Planteado en otros términos, podemos decir que las preguntas sobre legislación son preguntas morales. Por ejemplo, cada gobierno pregunta y responde, ya sea consciente o inconscientemente: “¿Qué cosas de la vida merecen que las tengamos y las preservemos, y a qué precio para la nación, la comunidad y el pueblo?”. Las cuestiones relativas a la legislación destinada a la vida pública obedecen sencillamente a la aplicación política y económica en el presente de las cuestiones morales de carácter permanente. En la plaza pública, como también en el mercado, las disposiciones legislativas que rigen nuestra convivencia social son nuestro acercamiento y apropiación de las cosas intemporales. Para formar un sabio conjunto de políticas de la vida pública, y el sistema legislativo bajo el cual mejor se podrá aspirar y aplicar tal conjunto político, no es menester alejarse de la moralidad, sino recurrir a ella, a la prudencia, la cual en absoluto equivale a una codificación legal propia de un agnosticismo moral.

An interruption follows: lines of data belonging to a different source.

Lemma fin_PushLoad g a : is_Some (heap g !! a) → finishes 3 (PushLoad a) g.
Proof.
  intros [n Hn]. one_step; [rewrite Hn; reflexivity|].
  apply fin_PushCAS. state_simpl. rewrite lookup_insert_eq. eauto.
Qed.

Lemma fin_PushNew g v : finishes 4 (PushNew v) g.
Proof.
  destruct (new_addr (dom (heap g))) as [a|] eqn:Ha.
  - one_step; [rewrite Ha; reflexivity|].
    apply fin_PushLoad. state_simpl. rewrite lookup_insert_eq. eauto.
  - apply (finishes_mono 1); [lia|]. by apply finishes_throw.
Qed.

End FinishingCalls.

Section ObstructionFree.
Context {T : Type} `{Allocator}.
Implicit Types (g : shared T) (ths : list (thread T)) (ms ps o : list positive).

(** In every configuration that is reached a thread inside a call, left
    alone with no spurious failure, ends the call: within 4 steps in [push],
    within 12 steps and one for each live node in [pop]. *)
Lemma reachable_finishes cs ths g t p td ret :
  Z.of_nat (length cs) < 2 ^ 31 →
  reachable cs ths g →
  ths !! t = Some (Thread (Some p) td ret) →
  finishes (if in_push p then 4 else 12 + size (heap g)) p g.
Proof.
  intros Hlen Hr Ht.
  destruct (reachable_cinv cs ths g Hlen Hr) as (ms & ps & os & vs & Hinv).
  pose proof (ci_pending _ _ _ _ _ _ _ Hinv) as Hp.
  pose proof (chain_length _ _ _ Hp) as Hps.
  pose proof (ci_owns _ _ _ _ _ _ _ Hinv t _ Ht) as Hown. cbn [at_pc] in Hown.
  assert (∀ b, head g = Some b → is_Some (heap g !! b) ∧ b ∉ ps) as Hhead.
  { intros b Hb. pose proof (ci_main _ _ _ _ _ _ _ Hinv) as Hm.
    destruct ms as [|b' ms]; [cbn in Hm; congruence|].
    pose proof Hm as (Hb' & n & Hn & _). assert (b' = b) as -> by congruence.
    split; [eauto|]. apply (ci_disjoint _ _ _ _ _ _ _ Hinv), elem_of_cons. auto. }
  assert (∀ a, os t = [a] → a ∉ ps) as Hmine.
  { intros a Ha. apply (ci_apart _ _ _ _ _ _ _ Hinv t). rewrite Ha.
    by apply list_elem_of_singleton. }
  destruct p as [v|a|a| | | |oh|a nx|oh|oh res|oh res|res|ntd res|res|nodes res|nodes last res|first last k res|first last k res|res];
    cbn [in_push].
  - apply (finishes_mono 4); [lia|]. apply fin_PushNew.
  - destruct Hown as [_ (v & q & Ha)].
    apply (finishes_mono 3); [lia|]. apply fin_PushLoad. eauto.
  - destruct Hown as [_ (v & q & Ha)].
    apply (finishes_mono 2); [lia|]. apply fin_PushCAS. eauto.
  - apply (finishes_mono 0); [lia|]. by apply finishes_done.
  - apply (finishes_mono (12 + length ps)); [lia|]. by apply fin_PopEnter.
  - apply (finishes_mono (11 + length ps)); [lia|].
    eapply finishes_step; [reflexivity|reflexivity|]. by apply fin_PopLoop_head.
  - apply (finishes_mono (12 + length ps)); [lia|]. apply fin_PopLoop; [done..|].
    intros a ->. by apply (ci_held_live _ _ _ _ _ _ _ Hinv t _ a Ht).
  - apply (finishes_mono (11 + length ps)); [lia|]. by apply fin_PopCAS.
  - apply (finishes_mono (8 + length ps)); [lia|]. apply fin_PopSwap; [done|].
    intros a ->. destruct Hown as [Ho (v & q & Ha)]. eauto.
  - apply (finishes_mono (7 + length ps)); [lia|]. apply fin_ReclaimCheck; [done|].
    intros a ->. destruct Hown as [Ho (q & Ha)]. eauto.
  - apply (finishes_mono (6 + length ps)); [lia|]. apply fin_ReclaimDelete; [done|].
    intros a ->. destruct Hown as [Ho (q & Ha)]. eauto.
  - apply (finishes_mono (5 + length ps)); [lia|]. by apply fin_ReclaimExchange.
  - destruct Hown as [Ho _]. pose proof (chain_length _ _ _ Ho).
    apply (finishes_mono (4 + length (os t))); [lia|]. by apply fin_ReclaimDec.
  - apply (finishes_mono 1); [lia|].
    eapply finishes_step; [reflexivity|reflexivity|]. by apply finishes_done.
  - destruct Hown as [Ho _]. pose proof (chain_length _ _ _ Ho).
    apply (finishes_mono (1 + length (os t))); [lia|]. by apply fin_DeleteNodes.
  - destruct Hown as (_ & _ & l1 & l2 & _ & Hne & Hl2).
    pose proof (chain_length _ _ _ Hl2).
    destruct l2 as [|z l2]; [done|]. pose proof Hl2 as (-> & _).
    apply (finishes_mono (3 + length (z :: l2))); [lia|]. by apply fin_ChainWalk.
  - destruct Hown as [(-> & -> & _ & ->)|(l & z & Hot & _ & -> & Hrel)].
    + apply (finishes_mono 1); [lia|]. by apply finishes_fault.
    + apply (finishes_mono 3); [lia|]. apply fin_ChainLoad.
      destruct (Hrel z) as [q Hq]; [|eauto].
      rewrite Hot. apply elem_of_app. right. by apply list_elem_of_singleton.
  - destruct Hown as (l & z & Hot & _ & -> & Hrel).
    apply (finishes_mono 3); [lia|]. apply fin_ChainCAS.
    destruct (Hrel z) as [q Hq]; [|eauto].
    rewrite Hot. apply elem_of_app. right. by apply list_elem_of_singleton.
  - apply (finishes_mono 0); [lia|]. by apply finishes_done.
Qed.

(** No step of [pop] makes the heap larger. *)
Lemma tstep_heap_size sp (p p' : pc T) g g' :
  tstep sp p g = Ok p' g' → in_push p = false →
  (size (heap g') ≤ size (heap g))%nat.
Proof.
  destruct p as [v|a|a| | | |oh|a nx|oh|oh res|oh res|res|ntd res|res|nodes res|nodes last res|first last k res|first last k res|res];
    try done; cbn [tstep]; unfold deref; cbv zeta;
    repeat (case_match; try done); intros [= _ <-] _; simplify_eq; state_simpl;
    rewrite ?map_size_insert_Some, ?map_size_delete_Some by eauto; lia.
Qed.

Lemma tstep_not_Diverge sp (p : pc T) g : tstep sp p g ≠ Diverge.
Proof.
  destruct p; cbn [tstep]; unfold deref; cbv zeta; by repeat case_match.
Qed.

(** A step inside a call is a step of the interleaved machine. *)
Lemma cstep_inside sp ths t (p : pc T) td ret g :
  ths !! t = Some (Thread (Some p) td ret) → done p = false →
  cstep sp t ths g
  = match tstep sp p g with
    | Ok p' g' => Ok (<[t := Thread (Some p') td ret]> ths) g'
    | Throw g' => Throw g'
    | Fault => Fault
    | Diverge => Diverge
    end.
Proof. intros Ht Hd. unfold cstep. rewrite Ht. by destruct p. Qed.

Lemma run_weak_done flags fuel (p : pc T) g :
  done p = true → run_weak flags fuel p g = Ok p g.
Proof.
  intros Hd. destruct flags; cbn [run_weak]; [by apply run_solo_done|by rewrite Hd].
Qed.

Lemma reachable_run_weak cs t td ret flags : ∀ ths g p fuel,
  Z.of_nat (length cs) < 2 ^ 31 →
  reachable cs ths g →
  ths !! t = Some (Thread (Some p) td ret) →
  ((if in_push p then 4 else 12 + size (heap g)) ≤ fuel)%nat →
  match run_weak flags fuel p g with
  | Ok p' g' => done p' = true
  | Throw g' => ∃ v, p = PushNew v
  | Fault => in_push p = false
  | Diverge => False
  end.
Proof.
  induction flags as [|sp flags IH]; intros ths g p fuel Hlen Hr Ht Hfuel.
  - cbn [run_weak]. by apply (reachable_finishes cs ths g t p td ret).
  - cbn [run_weak]. destruct (done p) eqn:Hd; [done|].
    pose proof (cstep_inside sp ths t p td ret g Ht Hd) as Hc.
    destruct (tstep sp p g) as [p' g'| g'| |] eqn:Hts.
    + pose proof (tstep_in_push _ _ _ _ _ Hts) as Hpush.
      assert (match run_weak flags fuel p' g' with
              | Ok p'' _ => done p'' = true
              | Throw _ => ∃ v, p' = PushNew v
              | Fault => in_push p' = false
              | Diverge => False
              end) as Hrun.
      { apply (IH (<[t := Thread (Some p') td ret]> ths)); [done| | |].
        - by eapply reach_step.
        - apply list_lookup_insert_eq. by eapply lookup_lt_Some.
        - rewrite Hpush. destruct (in_push p) eqn:Hp; [done|].
          pose proof (tstep_heap_size _ _ _ _ _ Hts Hp). lia. }
      destruct (run_weak flags fuel p' g'); try done.
      * destruct Hrun as [v ->]. by apply tstep_not_PushNew with (v := v) in Hts.
      * by rewrite <- Hpush.
    + apply tstep_throw in Hts as (v & -> & _). eauto.
    + destruct (reachable_cinv cs ths g Hlen Hr) as (ms & ps & os & vs & Hinv).
      destruct (cinv_fault _ _ _ _ _ _ _ _ _ Hinv Hc) as (td' & ret' & res & Ht').
      rewrite Ht in Ht'. by injection Ht' as -> _ _.
    + by apply tstep_not_Diverge in Hts.
Qed.

(** Obstruction freedom: in every configuration that is reached, a thread
    inside a call that runs with no step of another thread in between ends
    the call, whatever the other threads were doing when they stopped and
    however often, finitely many times, a [compare_exchange_weak] of its own
    fails spuriously: [flags] gives the spurious failures of its first
    steps, and after these at most [16 + size (heap g)] steps are left.  A
    call of [push] returns or throws at its allocation; a call of [pop]
    returns or faults ([chain_pending_nodes(nullptr)]). *)
Theorem obstruction_free cs ths g t p td ret flags :
  Z.of_nat (length cs) < 2 ^ 31 →
  reachable cs ths g →
  ths !! t = Some (Thread (Some p) td ret) →
  match run_weak flags (call_fuel g) p g with
  | Ok p' g' => done p' = true
  | Throw g' => ∃ v, p = PushNew v
  | Fault => in_push p = false
  | Diverge => False
  end.
Proof.
  intros Hlen Hr Ht. apply (reachable_run_weak cs t td ret flags ths); try done.
  unfold call_fuel. destruct (in_push p); lia.
Qed.

End ObstructionFree.

(** ** One thread calling [pop] *)

Section SingleConsumer.
Context {T : Type}.
Implicit Types (g : shared T) (th : thread T) (ths : list (thread T)).
Implicit Types (p : pc T) (cs : list (list (call T))).

Lemma count_inside_none ths :
  (∀ t th, ths !! t = Some th → inside th = false) → count_inside ths = 0%nat.
Proof.
  induction ths as [|x ths IH]; intros Hout; [done|]. cbn [count_inside].
  rewrite (Hout 0%nat x eq_refl), IH; [done|].
  intros t th Ht. by apply (Hout (S t)).
Qed.

Lemma count_inside_one ths : ∀ t0 th0,
  (∀ t th, ths !! t = Some th → t ≠ t0 → inside th = false) →
  ths !! t0 = Some th0 → inside th0 = true → count_inside ths = 1%nat.
Proof.
  induction ths as [|x ths IH]; intros [|t0] th0 Hout; try done.
  - intros [= ->] Hin. cbn [count_inside]. rewrite Hin, count_inside_none; [done|].
    intros t th Ht. by apply (Hout (S t)).
  - intros Ht0 Hin. cbn [count_inside].
    rewrite (Hout 0%nat x eq_refl) by done. apply (IH t0 th0); [|done..].
    intros t th Ht Hne. apply (Hout (S t)); [done|congruence].
Qed.

Lemma in_push_not_inside p : in_push p = true → in_pop p = false.
Proof. by destruct p. Qed.

(** The steps of [push] leave the pending list alone. *)
Lemma push_step_pending `{Allocator} sp p g p' g' :
  in_push p = true → tstep sp p g = Ok p' g' →
  to_be_deleted g' = to_be_deleted g.
Proof.
  destruct p; try done; intros _; cbn [tstep]; repeat case_match; try done;
    by intros [= _ <-].
Qed.

(** With the counter at 1 wherever it is read, [try_reclaim] frees at once
    and never calls [chain_pending_nodes]. *)
Lemma consumer_step `{Allocator} sp p g p' g' :
  in_chain p = false → (in_pop p = true → threads_in_pop g = 1) →
  to_be_deleted g = None → tstep sp p g = Ok p' g' →
  in_chain p' = false ∧ to_be_deleted g' = None.
Proof.
  destruct p as [v|b|b| | | |oh|b nx|oh|oh r|oh r|r|ntd r|r|nodes r|nodes last r|first last c r|first last c r|r];
    try done; intros _ Hc Htbd; cbn [tstep].
  all: try (repeat case_match; try done; by intros [= <- <-]).
  - rewrite (Hc eq_refl), bool_decide_eq_true_2 by done. by intros [= <- <-].
  - rewrite (Hc eq_refl). change (wrap_int (1 - 1)) with 0. cbv zeta.
    rewrite bool_decide_eq_true_2 by done. by intros [= <- <-].
Qed.

End SingleConsumer.

Section OneConsumer.
Context {T : Type}.
Implicit Types (g : shared T) (th : thread T) (ths : list (thread T)).
Implicit Types (p : pc T) (cs : list (list (call T))).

La ley y la moralidad comparten esta tarea: ambas desempeñan la función de un gobernante –la moralidad para quienes saben ejercer el autocontrol y ceñirse a la virtud, y la ley para aquellos que carecen de esta capacidad–. Así que la moralidad y la ley son como las dos márgenes de un río, un río que aquí representa las acciones humanas y las pasiones y deseos que las impulsan. Las márgenes del río se despliegan más o menos de una manera paralela: cuando una traza una curva hacia la izquierda o a la derecha, la otra tiende a hacer lo mismo. Si no fuera así, el río se convertiría en una ciénaga –de aguas estancadas, putrefacta y fétida–. La ley y la moralidad, como las márgenes de un río, han de avanzar aproximadamente en la misma dirección con objeto de coadyuvar en la contención de los defectos de la naturaleza humana. En caso contrario, las acciones humanas y la sociedad pronto se convertirán en una ciénaga, un lodazal de perversidad polimórfica, algo que siempre sucede ante la ausencia de la virtud pública y de una legislación aplicable que la asegure y sustente. Para protegernos de la ciénaga moral y cultural que amenaza con atraparnos, la ley ha de recibir el consejo de la moralidad.